# What this task involves
Quote the records below word for word, please, from the very first line through the one that contains "assert (Forall2 decodes", and nothing beyond it.

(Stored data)
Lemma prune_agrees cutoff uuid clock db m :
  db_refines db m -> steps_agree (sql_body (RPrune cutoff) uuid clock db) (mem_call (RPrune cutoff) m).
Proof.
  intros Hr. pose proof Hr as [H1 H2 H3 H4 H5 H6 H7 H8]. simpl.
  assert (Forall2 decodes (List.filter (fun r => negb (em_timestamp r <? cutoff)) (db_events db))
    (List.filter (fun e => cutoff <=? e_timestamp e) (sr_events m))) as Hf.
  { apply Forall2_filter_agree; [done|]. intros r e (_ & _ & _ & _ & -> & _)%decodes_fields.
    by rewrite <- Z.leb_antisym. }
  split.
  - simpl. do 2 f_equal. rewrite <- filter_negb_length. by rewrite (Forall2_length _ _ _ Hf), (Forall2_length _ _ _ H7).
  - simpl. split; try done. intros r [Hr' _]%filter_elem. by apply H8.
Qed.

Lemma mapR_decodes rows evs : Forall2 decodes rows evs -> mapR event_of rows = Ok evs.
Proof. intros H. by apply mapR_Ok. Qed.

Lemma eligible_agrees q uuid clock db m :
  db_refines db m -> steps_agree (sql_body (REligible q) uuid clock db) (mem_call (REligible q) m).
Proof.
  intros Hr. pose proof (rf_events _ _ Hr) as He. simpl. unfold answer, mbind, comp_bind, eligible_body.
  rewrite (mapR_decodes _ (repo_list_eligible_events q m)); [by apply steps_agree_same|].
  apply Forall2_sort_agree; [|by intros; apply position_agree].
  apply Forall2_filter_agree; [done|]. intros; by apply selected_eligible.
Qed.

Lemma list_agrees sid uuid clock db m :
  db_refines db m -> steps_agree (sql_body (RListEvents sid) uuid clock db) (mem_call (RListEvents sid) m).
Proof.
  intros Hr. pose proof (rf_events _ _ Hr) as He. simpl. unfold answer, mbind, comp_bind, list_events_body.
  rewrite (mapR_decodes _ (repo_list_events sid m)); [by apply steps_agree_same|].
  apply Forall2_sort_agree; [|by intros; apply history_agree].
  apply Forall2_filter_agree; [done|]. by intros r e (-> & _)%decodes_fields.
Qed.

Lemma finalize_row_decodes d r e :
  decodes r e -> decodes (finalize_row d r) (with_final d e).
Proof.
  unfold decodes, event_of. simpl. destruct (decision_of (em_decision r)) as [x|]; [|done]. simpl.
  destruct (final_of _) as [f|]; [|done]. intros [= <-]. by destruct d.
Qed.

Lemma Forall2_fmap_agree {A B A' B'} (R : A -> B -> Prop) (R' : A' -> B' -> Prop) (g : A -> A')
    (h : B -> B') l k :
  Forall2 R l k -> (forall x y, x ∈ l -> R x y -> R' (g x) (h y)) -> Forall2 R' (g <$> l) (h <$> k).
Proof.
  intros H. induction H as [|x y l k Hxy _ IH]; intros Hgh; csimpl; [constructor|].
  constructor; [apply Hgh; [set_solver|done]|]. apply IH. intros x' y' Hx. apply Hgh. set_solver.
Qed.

# Answer to this task
Lemma prune_agrees cutoff uuid clock db m :
  db_refines db m -> steps_agree (sql_body (RPrune cutoff) uuid clock db) (mem_call (RPrune cutoff) m).
Proof.
  intros Hr. pose proof Hr as [H1 H2 H3 H4 H5 H6 H7 H8]. simpl.
  assert (Forall2 decodes (List.filter (fun r => negb (em_timestamp r <? cutoff)) (db_events db))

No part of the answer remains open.